Klaus-Peter hat folgendes geschrieben: | bisher hat er Thesen, die von Popper stammen, Thomas S. Kuhn zugeschrieben, und behauptet, das sei eine gerechtfertigte Kritik Kuhns an Popper. |
Deren beide Standpunkte lagen gar nicht sooo weit auseinander. Kennst Du
Kuhn, T.S. (1978) 'Logik oder Psychologie der Forschung?' in: Kuhn, T.S. 'Die Enstehung des Neuen. Studien zur Struktur der Wissenschaftsgeschichte' Frankfurt, Suhrkamp S. 357-388
Klaus-Peter hat folgendes geschrieben: | Ausserdem hat der den Zirkelschluss als erforderliche Schlussweise bei der Erkenntnis bezeichnet, |
Stimmt. Das ist der 'circulus virtuosus' (nicht zu verwechseln mit den 'circulus vitiosus'), auf den Vollmer immer abhebt.
Klaus-Peter hat folgendes geschrieben: | sowie eine Einstellung, die Dennett explizit als "greedy reductionism", als "gefrässigen Reduktionismus" bezeichnet und massiv kritisiert hat, als die angebliche Position von Dennett ausgegeben. |
Ich habe Dir schon Kritiken zum Ansatz Dennetts genannt. Dessen Position finde ich genauso unhaltbar wie die Dawkins'. Ich fasse mich an den Kopf, wenn ich an die Autoren denke, die Dennett als 'Diskussionspartner' etc. aufführte. Vor allem, wenn man bedenkt, was Mayr von Dennett hält.

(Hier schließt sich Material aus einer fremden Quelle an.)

Lemma touch_worker_run a w : ∃ w', touch_worker pid uuid clock config a w = (Ok tt, w') ∧
  attempts (store_of w') = attempts (store_of w).
Proof. by eexists. Qed.

Lemma read_run {A} (f : RunRecord → st World A) run_id w : (read (get_run run_id) ≫= f) w =
  match get_run run_id (store_of w) with Ok rec => f rec w | Err e => (Err e, w) end.
Proof. unfold read. rewrite bind_run, bind_run. cbn [gets id]. unfold lift. by destruct (get_run _ _). Qed.

(** What the body of the claim comes to, by the result of [start_attempt]. *)
Lemma claim_cases run stage ws w : store_ok (store_of w) →
  ∃ o w1, in_store (start_attempt (s_stage_run_id stage) (config_worker_id config) ws
      (lease_seconds config) (Some (reservation_for config (rec_task_spec run)))
      (Some (capacity_cpu_cores config)) (Some (capacity_memory_bytes config))
      (platform_fraction config) (uuid (draws w)) (clock (draws w))) (ticked w) = (o, w1) ∧
  store_ok (store_of w1) ∧
  match o with
  | Ok (Some a) => ¬ has_attempt (at_attempt_id a) (store_of w) ∧ at_workspace a = ws ∧
                   at_stage_run_id a = s_stage_run_id stage
  | _ => store_of w1 = store_of w
  end.
Proof.
  intros Hok. destruct (in_store _ (ticked w)) as [o w1] eqn:E. exists o, w1. split; [done|].
  apply in_store_inv in E. split; [eapply start_attempt_wb in E; [apply E|exact Hok]|].
  apply start_attempt_inv in E as [[Hs Hno]|E].
  - destruct o as [[a|]|]; [by destruct (Hno a)|done..].
  - destruct E as (g & number & a & s1 & -> & _ & _ & _ & _ & -> & Hfresh & _ & _).
    split_and!; [|done..]. intros (a & Ha & Hid). rewrite has_row_false in Hfresh.
    specialize (Hfresh a Ha). unfold is_attempt in Hfresh. bool_simpl. done.
Qed.

Lemma claim_outcome run stage ws w r w' : store_ok (store_of w) →
  claim_stage sha256 resolve parts mkdir_fails pid uuid clock config run stage ws w = (Ok r, w') →
  claim_result (rec_run_id run) w r w'.
Proof.
  intros Hok H. destruct (claim_cases run stage ws w Hok) as (o & w1 & E & Hok1 & Ho).
  unfold claim_stage, catch in H. rewrite bind_run, draw_run in H. cbn [fst snd] in H.
  rewrite bind_run, E in H. destruct o as [[a|]|e].
  - destruct (touch_worker_run (Some (at_attempt_id a)) w1) as (w2 & Ht & _).
    assert (store_ok (store_of w2)) as Hok2.
    { eapply store_steps_wb; [exact Hok1|]. by eapply by_steps_touch_worker. }
    rewrite bind_run, Ht in H. destruct (mkdir_fails _); [|by injection H as <- <-; apply Ho].
    rewrite bind_run in H.
    destruct (_record_runtime_failure _ _ _ _ _ _ _ _ w2) as [[[]|e] w3] eqn:Ef.
    + assert (store_ok (store_of w3)) as Hok3.
      { eapply store_steps_wb; [exact Hok2|]. by eapply by_steps_record_failure. }
      rewrite read_run in H. destruct (get_run _ _) as [rec|e] eqn:Eg.
      * injection H as <- <-. split; [done|]. eexists. split; [apply Ho|].
        eapply failure_settles; [exact Hok2|exact Ef].
      * by rewrite (get_run_raises _ _ _ Hok3 Eg) in H.
    + by rewrite (failure_never _ _ _ _ _ _ Hok2 Ef) in H.
  - rewrite read_run in H. destruct (get_run _ _) as [rec|e] eqn:Eg.
    + injection H as <- <-. simpl. by rewrite Ho.
    + by rewrite (get_run_raises _ _ _ Hok1 Eg) in H.
  - destruct (is_invalid_transition e); [|done].
    rewrite read_run in H. destruct (get_run _ _) as [rec|e1]; [|done].
    injection H as <- <-. simpl. by rewrite Ho.
Qed.

(** ** The whole call *)

Local Abbreviation claim_stage :=
  (claim_stage sha256 resolve parts mkdir_fails pid uuid clock config).
Local Abbreviation supervise_attempt :=
  (supervise_attempt sha256 resolve parts host_path path_str loads float_repr py_repr glob pid
     uuid clock monotonic config adapter evaluator environment_resolver external_cancel).

Lemma execute_steps run_id w r w' : store_ok (store_of w) →
  execute_once_reporting run_id w = (r, w') → steps w w'.
Proof.
  intros Hok H. apply execute_cases in H; [|done].
  destruct H as [|run stage manifest ws w1 r w' Hs1 _ Hid Hin H]; [done|]. etrans; [exact Hs1|].
  revert H. rewrite <-Hid in Hin. apply (by_steps_if_bind (stage_in stage (rec_run_id run)));
    [apply stage_in_stable|apply by_steps_claim| |exact Hin].
  intros [x|attempt]; [by apply by_steps_weaken; by_steps|].
  apply by_steps_if_bind_if; [apply stage_in_stable|by apply supervise_by_steps_if|].
  intros _. apply by_steps_weaken, by_steps_bind; [apply by_steps_read|]. intros. by_steps.
Qed.

Lemma execute_settles run_id w rec w' : store_ok (store_of w) →
  execute_once_reporting run_id w = (Ok (rec, true), w') →
  get_run run_id (store_of w') = Ok rec ∧ run_settled run_id (store_of w') ∧
  ∃ i, ¬ has_attempt i (store_of w) ∧ attempt_settled i (store_of w').
Proof.
  intros Hok H. apply execute_cases in H; [|done].
  inversion H as [? ? _ _ Hno|run stage manifest ws w1 ? ? Hs1 Ha1 Hid Hin E]; subst;
    [by specialize (Hno _ eq_refl)|].
  assert (∀ i, has_attempt i (store_of w) ↔ has_attempt i (store_of w1)) as Hhas.
  { intros i. unfold has_attempt. by rewrite Ha1. }
  setoid_rewrite Hhas. apply bind_st_Ok in E as (c & w2 & Ec & E).
  pose proof (claim_outcome _ _ _ _ _ _ (proj1 Hin) Ec) as Hc. destruct c as [r|attempt].
  - injection E as -> <-. destruct Hc as (Hg & i & Hn & Ha & Hr). eauto.
  - apply bind_st_Ok in E as (u & w3 & Es & E). apply bind_st_Ok in E as (r & w4 & Eg & E).
    apply read_Ok in Eg as [Eg ->]. injection E as <- <-.
    assert (stage_in stage (rec_run_id run) w2) as Hin2.
    { eapply stage_in_stable; [exact Hin|]. by eapply by_steps_claim. }
    apply supervise_settles in Es as [Ha Hr]; [|exact Hin2]. split; [done|]. split; [done|].
    by exists (at_attempt_id attempt).
Qed.

(** Everything a worker does to the store while it executes a stage, failures
    included, is a history of store operations, so the invariant of the store and what
    holds of its histories hold of workers. *)
Theorem execute_once_steps run_id w r w' : store_ok (store_of w) →
  execute_once_reporting run_id w = (r, w') →
  rtc store_step (store_of w) (store_of w') ∧ store_ok (store_of w').
Proof.
  intros Hok H. apply execute_steps in H; [|done]. split; [done|by eapply store_steps_wb].
Qed.

(** C3. From any well-formed store, an execution that reports work started a new
    attempt that is settled when it returns, whatever the adapter, the evaluator or
    the plugin did, and leaves the run it reports no longer running; an execution that
    reports none touched no attempt. *)
Theorem execute_once_settles run_id w rec b w' : store_ok (store_of w) →
  execute_once_reporting run_id w = (Ok (rec, b), w') →
  if b then
    get_run run_id (store_of w') = Ok rec ∧ rec_status rec ≠ RUNNING ∧
    ∃ i, ¬ has_attempt i (store_of w) ∧ attempt_settled i (store_of w')
  else attempts (store_of w') = attempts (store_of w).
Proof.
  intros Hok H. destruct b.
  - pose proof (execute_settles _ _ _ _ Hok H) as (Hg & Hr & Hi).
    apply execute_steps in H; [|done]. split_and!; [done| |done].
    eapply run_settled_get; [|exact Hr|exact Hg]. by eapply store_steps_wb.
  - apply execute_cases in H; [|done].
    inversion H as [? ? _ Ha _|run stage manifest ws w1 ? ? Hs1 Ha1 Hid Hin E]; subst; [done|].
    rewrite <-Ha1. apply bind_st_Ok in E as (c & w2 & Ec & E).
    pose proof (claim_outcome _ _ _ _ _ _ (proj1 Hin) Ec) as Hc. destruct c as [r|attempt].
    + by injection E as -> <-.
    + apply bind_st_Ok in E as (u & w3 & _ & E). by apply bind_st_Ok in E as (r & w4 & _ & E).
Qed.
End runtime.

(** ** A concrete execution *)

(** A plugin that leaves a report and a result. *)
Definition demo_work : list string := ["work"; "run-2"; "stage-3"; "attempt-1"].
Definition demo_plugin (answer : string) (command : list json) (env : dict) : process World :=
  MkProcess (Some (10, 10, None)%Z) 0
    (λ n, MkWakeup (λ w, with_files (<[demo_work ++ ["out.rpt"] := "data"]>
                           (<[demo_work ++ [RESULT_FILENAME] := answer]> (host_files w))) w)
            true [] 0 0 (1, S754_zero false, 0)%Z) [] id 0.
Definition demo_adapter (answer : string) : ProcessAdapter World :=
  process_adapter demo_sha256 path_resolve demo_loads (λ _, "0.0") (demo_plugin answer) [] 3
    (str_join "/") 500000 true (λ _, "t0").
Definition demo_execute (answer : string) : result (RunRecord * bool) * World :=
  execute_once_reporting demo_sha256 path_resolve demo_host_path demo_host_path (str_join "/")
    demo_loads (λ _, "0.0") (λ _, "?") (λ _ _ _, []) (λ _, false) 7 (λ n, pretty.pretty n)
    (λ n, Z.of_nat n) (λ n, Z.of_nat n) demo_config (demo_adapter answer) None None None "run-2"
    (snd (demo_submitted "in.v" "in.sdc")).

#[export] Instance demo_adapter_laws answer : AdapterLaws (demo_adapter answer).
Proof.
  unfold demo_adapter. apply process_adapter_laws.
  - intros command env n w. apply (rtc_refl store_step (store_of w)).
  - intros command env w. apply (rtc_refl store_step (store_of w)).
Qed.

Lemma demo_submitted_ok : store_ok (store_of (snd (demo_submitted "in.v" "in.sdc"))).
Proof.
  eapply store_steps_wb; [exact empty_store_ok|].
  exact (by_steps_submit _ _ _ _ _ _ _ _ _ _ _ _ _ _ demo_world _ _ (surjective_pairing _)).
Qed.

Lemma execute_once_steps_witness : store_ok (store_of (snd (demo_execute "ok"))).
Proof.
  refine (proj2 (execute_once_steps _ _ _ _ _ _ _ _ _ _ _ _ _ _ _ (demo_adapter "ok") None _ _ _ _
                   _ _ _ demo_submitted_ok (surjective_pairing (demo_execute "ok")))).
  discriminate.
Defined.

Example demo_succeeds : r_status <$> runs (store_of (snd (demo_execute "ok"))) = [SUCCEEDED].
Proof. vm_compute. reflexivity. Qed.

Lemma execute_once_settles_witness :
  ∃ i, attempt_settled i (store_of (snd (demo_execute "broken"))).
Proof.
  destruct (demo_execute "broken") as [[[rec [|]]|e] w'] eqn:E; pose proof (f_equal fst E) as Ef;
    [|exfalso; vm_compute in Ef; discriminate Ef..].
  unshelve epose proof (execute_once_settles _ _ _ _ _ _ _ _ _ _ _ _ _ _ _ (demo_adapter "broken")
    None _ _ _ _ _ _ _ _ demo_submitted_ok E) as (_ & _ & i & _ & Hi); [discriminate|].
  exists i. exact Hi.
Defined.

Klaus-Peter hat folgendes geschrieben: | Diesen "gefrässigen Reduktionismus", den kein Mensch im Ernst glaubt, kritisiert er dann heftig (wenn auch nicht mit ganz so guten Argumenten wie Dennett). Das sind in Kürze die Gründe, warum ich Roses Buch für philosophisch minderwertig halte. |
Du hast mich überzeugt. Ich habe mir das Buch bestellt.

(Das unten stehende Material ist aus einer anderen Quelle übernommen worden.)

(* ===== verification/Worker.v ===== *)
(** * runtime/worker.py: RuntimeWorker

    One cycle reclaims expired leases, settles cancelled runs nothing will settle
    any more, and advances waiting runs up to the batch; [serve_forever] runs such
    maintenance beside a pool of attempts.  The worker knows the runtime by the
    [Executor] interface, which [workflow_runtime] implements. *)

From stdpp Require Import gmap.
From S2P Require Export RuntimeProps StoreQueue.
Open Scope string_scope.
Open Scope list_scope.

(** What the worker is promised of a runtime. *)
Class Executor := {
  advance_run : string → st World (RunRecord * bool);
  advance_run_steps run_id w r w' : store_ok (store_of w) →
    advance_run run_id w = (r, w') → steps w w';
  advance_run_settles run_id w rec w' : store_ok (store_of w) →
    advance_run run_id w = (Ok (rec, true), w') →
    run_settled run_id (store_of w') ∧
    ∃ i, ¬ has_attempt i (store_of w) ∧ attempt_settled i (store_of w') }.

Definition workflow_runtime sha256 resolve parts host_path path_str loads float_repr py_repr glob
    mkdir_fails pid uuid clock monotonic config `{ManifestResolver} (adapter : ProcessAdapter World)
    `{!AdapterLaws adapter} (evaluator : option (EvaluationRequest → st World Verdict))
    (HE : ∀ f, evaluator = Some f → ProtectedEvaluator f) environment_resolver
    external_cancel_requested : Executor :=
  {| advance_run := execute_once_reporting sha256 resolve parts host_path path_str loads float_repr
       py_repr glob mkdir_fails pid uuid clock monotonic config adapter evaluator
       environment_resolver external_cancel_requested;
     advance_run_steps run_id w r w' Hok E :=
       execute_steps _ _ _ _ _ _ _ _ _ _ _ _ _ _ _ _ _ HE _ _ _ _ _ _ Hok E;
     advance_run_settles run_id w rec w' Hok E :=
       proj2 (execute_settles _ _ _ _ _ _ _ _ _ _ _ _ _ _ _ _ _ HE _ _ _ _ _ _ Hok E) |}.

(** ** One cycle *)

Record CycleReport := MkCycleReport {
  cy_reclaimed : Z;
  cy_cancelled : Z;
  cy_advanced : Z;
  cy_failed : Z }.

Definition did_work (r : CycleReport) : bool :=
  negb ((cy_reclaimed r =? 0) && (cy_cancelled r =? 0) && (cy_advanced r =? 0)
        && (cy_failed r =? 0))%Z.

(** How the loop's body ended for one run. *)
Inductive advance := LostRace | Preflight (recorded : bool) | Ran (executed : bool).

#[export] Instance advance_eq_dec : EqDecision advance.
Proof. solve_decision. Defined.

Definition counted (a : advance) (r : CycleReport) : CycleReport :=
  match a with
  | Ran true => MkCycleReport (cy_reclaimed r) (cy_cancelled r) (cy_advanced r + 1) (cy_failed r)
  | Preflight _ => MkCycleReport (cy_reclaimed r) (cy_cancelled r) (cy_advanced r) (cy_failed r + 1)
  | _ => r
  end.

Section worker.
Context (uuid : nat → string) (clock : nat → Z) (pid : Z) (config : RuntimeConfig).
(* the process fence *)
Context (fence : AttemptRow → bool).
Context `{Executor} (batch : Z).

Definition RuntimeWorker_init (idle_seconds : Z) : result unit :=
  raise_when (idle_seconds <? 0)%Z (ValueError "idle_seconds");;
  raise_when (batch <? 1)%Z (ValueError "batch").

Definition advance_one (run_id : string) : st World advance :=
  catch (r ← advance_run run_id; mret (Ran (snd r))) (λ _, true)
    (λ e, if is_invalid_transition e then mret LostRace
          else
            d ← draw uuid clock;
            b ← in_store (fail_queued_run run_id "preflight_error" (exn_text e) (fst d) (snd d));
            mret (Preflight b)).

(** The loop over [_runnable_candidates]: [page] is what is left of the page that was
    read before [offset].  [None] when the fuel runs out. *)
Fixpoint advance_queue (fuel : nat) (offset : Z) (page : list string) (report : CycleReport)
    : st World (option CycleReport) :=
  match fuel with
  | O => mret None
  | S fuel =>
      match page with
      | [] =>
          page ← read (runnable_runs 1000 offset);
          match page with
          | [] => mret (Some report)
          | _ => advance_queue fuel (offset + Z.of_nat (length page)) page report
          end
      | run_id :: page =>
          if (batch <=? cy_advanced report)%Z then mret (Some report)
          else
            a ← advance_one run_id;
            advance_queue fuel offset page (counted a report)
      end
  end.

(** One abandoned cancellation, and whether it was settled here. *)
Definition finish_abandoned (run_id : string) : st World bool :=
  catch (t ← now uuid clock;
         in_store (transition_run run_id CANCELLED
                     (Some "cancelled before the attempt started") t);;
         mret true)
        is_invalid_transition (λ _, mret false).

Definition _finish_abandoned_cancellations : st World Z :=
  ids ← read (abandoned_cancellations batch);
  settled ← mapM_st finish_abandoned ids;
  mret (Z.of_nat (length (List.filter id settled))).

(** The maintenance both loops start with. *)
Definition maintain : st World (Z * Z) :=
  touch_worker pid uuid clock config None;;
  reference ← now uuid clock;
  t ← now uuid clock;
  reclaimed ← in_store (reclaim_expired_attempts fence id reference t);
  cancelled ← _finish_abandoned_cancellations;
  mret (Z.of_nat (length reclaimed), cancelled).

Definition cycle (fuel : nat) : st World (option CycleReport) :=
  m ← maintain;
  report ← advance_queue fuel 0 [] (MkCycleReport (fst m) (snd m) 0 0);
  touch_worker pid uuid clock config None;;
  mret report.

(** ** serve_forever *)

(** An attempt of the pool: whatever it raises is kept from the pool. *)
Definition _run_async (run_id : string) : st World bool :=
  catch (r ← advance_run run_id; mret (snd r)) (λ _, true)
    (λ e, if is_invalid_transition e then mret false
          else catch (d ← draw uuid clock;
                      in_store (fail_queued_run run_id "preflight_error" (exn_text e) (fst d) (snd d));;
                      mret false)
                     (λ _, true) (λ _, mret false)).

(** The loop beside its pool: the runs of the pool, and the pass of the loop over the
    queue, with what is left of the page that was read before [sv_offset]. *)
Record Serving := MkServing {
  sv_active : list string;
  sv_offset : Z;
  sv_page : list string;
  sv_world : World }.

(** One step is the maintenance a pass starts with, a page read, a candidate passed over
    or handed to the pool, the end of an attempt of the pool, or operations on the store
    that an attempt of the pool or another process makes in between. *)
Inductive serve_step : Serving → Serving → Prop :=
| serve_maintain active offset page w r w' : maintain w = (r, w') →
    serve_step (MkServing active offset page w) (MkServing active 0 [] w')
| serve_page active offset ids w : runnable_runs 1000 offset (store_of w) = Ok ids →
    serve_step (MkServing active offset [] w) (MkServing active (offset + Z.of_nat (length ids)) ids w)
| serve_skip active offset run_id page w :
    (batch <=? Z.of_nat (length active))%Z || bool_decide (run_id ∈ active) = true →
    serve_step (MkServing active offset (run_id :: page) w) (MkServing active offset page w)
| serve_start active offset run_id page w :
    (batch <=? Z.of_nat (length active))%Z || bool_decide (run_id ∈ active) = false →
    serve_step (MkServing active offset (run_id :: page) w) (MkServing (run_id :: active) offset page w)
| serve_finish before run_id after offset page w r w' : _run_async run_id w = (r, w') →
    serve_step (MkServing (before ++ run_id :: after) offset page w) (MkServing (before ++ after) offset page w')
| serve_others active offset page w w' : steps w w' →
    serve_step (MkServing active offset page w) (MkServing active offset page w').
End worker.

Klaus-Peter hat folgendes geschrieben: | Thomas Waschke hat folgendes geschrieben: | Angesichts Deiner Wortwahl gehe ich davon aus, dass das Buch gut sein muss. Wenn ich Zeit habe, werde ich es mir besorgen. |
Kannste gerne machen. Vielleicht wirst Du mir dann meinen Eindruck bestätigen, dass es erkenntnistheoretisch den gleichen Wert hat wie das Buch von Scherer und Junker über Evolution. |
Ich war vor ein paar Tagen auf einem WorkShop der Arbeitsgruppe 'Biologie' derer von Wort und Wissen. Junker hat erkannt, dass er das erste Kapitel massiv überarbeiten muss.

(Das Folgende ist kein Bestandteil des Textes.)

(* ===== verification/IdentityProps.v ===== *)
(** * What the identity store promises

    [identity_op] is one call of the store; the theorems are about arbitrary lists of
    calls. *)

From stdpp Require Import gmap.
From S2P Require Export Identity.
Open Scope string_scope.
Open Scope list_scope.

Definition resource_key (r : OwnerRow) : string * string := (ow_resource_type r, ow_resource_id r).
Definition usage_key (r : UsageRow) : string * string * Z :=
  (us_user_id r, us_feature r, us_window_id r).
Definition folded (r : UserRow) : string := lower (u_username r).

Record identity_ok (s : IdentityDb) : Prop := {
  io_users : NoDup (u_user_id <$> id_users s);
  (* names are unique whatever their case *)
  io_names : NoDup (folded <$> id_users s);
  io_iterations : ∀ u, u ∈ id_users s → u_password_iterations u = PBKDF2_ITERATIONS;
  (* the first account is a developer, and nobody else but the local user *)
  io_first : ∀ u, head (id_users s) = Some u → u_role u = "developer";
  io_developers : ∀ u, u ∈ id_users s → u_role u = "developer" →
    head (id_users s) = Some u ∨ folded u = "local-user";
  io_tokens : NoDup (ss_token_hash <$> id_sessions s);
  io_session_ids : NoDup (ss_session_id <$> id_sessions s);
  io_session_user : ∀ r, r ∈ id_sessions s → has_user (ss_user_id r) s = true;
  io_expiry : ∀ r, r ∈ id_sessions s → ss_expires_at r = (ss_created_at r + SESSION_SECONDS)%Z;
  io_owners : NoDup (resource_key <$> id_owners s);
  io_owner_user : ∀ r, r ∈ id_owners s → has_user (ow_user_id r) s = true;
  io_usage : NoDup (usage_key <$> id_usage s);
  io_usage_user : ∀ r, r ∈ id_usage s → has_user (us_user_id r) s = true;
  io_usage_count : ∀ r, r ∈ id_usage s → (1 ≤ us_usage_count r)%Z }.

Definition empty_identity : IdentityDb := MkIdentityDb [] [] [] [] 0.

Lemma empty_identity_ok : identity_ok empty_identity.
Proof.
  constructor; csimpl; try apply NoDup_nil_2; try done; intros ? Hin; by apply not_elem_of_nil in Hin.
Qed.

(** ** The four ways the tables change *)

Lemma has_user_ins user_id r s : has_user user_id s = true → has_user user_id (on_users (ins r) s) = true.
Proof.
  unfold has_user. rewrite !has_row_true. intros (u & Hu & E). exists u. split; [|done].
  simpl. apply elem_of_ins. by left.
Qed.

Lemma spend_ok n s : identity_ok s → identity_ok (spend n s).
Proof. by intros []; constructor. Qed.

Lemma insert_user_ok r s u s' : identity_ok s → insert_user r s = (Ok u, s') →
  u_password_iterations r = PBKDF2_ITERATIONS →
  (id_users s = [] → u_role r = "developer") →
  (u_role r = "developer" → id_users s = [] ∨ folded r = "local-user") →
  identity_ok s' ∧ s' = on_users (ins r) s.
Proof.
  intros [] H Hi Hf Hd. unfold insert_user in H. destruct (has_row _ _) eqn:E; [done|].
  injection H as _ <-. split; [|done]. rewrite has_row_false in E.
  assert (∀ u, u ∈ id_users s → u_user_id u ≠ u_user_id r ∧ folded u ≠ folded r) as Hnew.
  { intros x Hx. specialize (E x Hx). unfold is_user, named in E. bool_simpl. done. }
  constructor; simpl; try done.
  - apply NoDup_fmap_ins; [done|]. intros x Hx. by apply Hnew.
  - apply NoDup_fmap_ins; [done|]. intros x Hx. by apply Hnew.
  - intros x [Hx| ->]%elem_of_ins; auto.
  - unfold ins. destruct (id_users s) as [|x t]; simpl; [by intros ? [= <-]; apply Hf|done].
  - intros x [Hx| ->]%elem_of_ins Hr.
    + destruct (io_developers0 x Hx Hr) as [Hh|]; [left|by right].
      unfold ins. by destruct (id_users s).
    + destruct (Hd Hr) as [He|]; [left|by right]. unfold ins. by rewrite He.
  - intros x Hx. by apply has_user_ins, io_session_user0.
  - intros x Hx. by apply has_user_ins, io_owner_user0.
  - intros x Hx. by apply has_user_ins, io_usage_user0.
Qed.

Lemma insert_session_ok r s u s' : identity_ok s → insert_session r s = (Ok u, s') →
  ss_expires_at r = (ss_created_at r + SESSION_SECONDS)%Z →
  identity_ok s' ∧ s' = on_sessions (ins r) s ∧
  (∀ x, x ∈ id_sessions s → ss_token_hash x ≠ ss_token_hash r).
Proof.
  intros [] H He. unfold insert_session in H. destruct (has_row _ _ || _) eqn:E; [done|].
  injection H as _ <-. apply orb_false_iff in E as [E Hu]. rewrite has_row_false in E.
  rewrite negb_false_iff in Hu.
  assert (∀ x, x ∈ id_sessions s → ss_token_hash x ≠ ss_token_hash r ∧
    ss_session_id x ≠ ss_session_id r) as Hnew.
  { intros x Hx. specialize (E x Hx). unfold has_token in E. bool_simpl. done. }
  split; [|split; [done|by intros x Hx; apply Hnew]]. constructor; simpl; try done.
  - apply NoDup_fmap_ins; [done|]. intros x Hx. by apply Hnew.
  - apply NoDup_fmap_ins; [done|]. intros x Hx. by apply Hnew.
  - intros x [Hx| ->]%elem_of_ins; [exact (io_session_user0 x Hx)|exact Hu].
  - intros x [Hx| ->]%elem_of_ins; auto.
Qed.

Das, was ich von Dir bisher über Erkenntnistheorie gelesen habe, deckt sich nicht gerade mit dem, was ich goutiere. Kann sein, dass wir beide uns darüber einig sind, was wir von Scherer und Junkers Ansatz halten. Das heißt aber noch lange nicht, dass wir denselben Ansatz vertreten. Ich gehe davon aus, dass unsere Ansätze sich ganz gewaltig unterscheiden.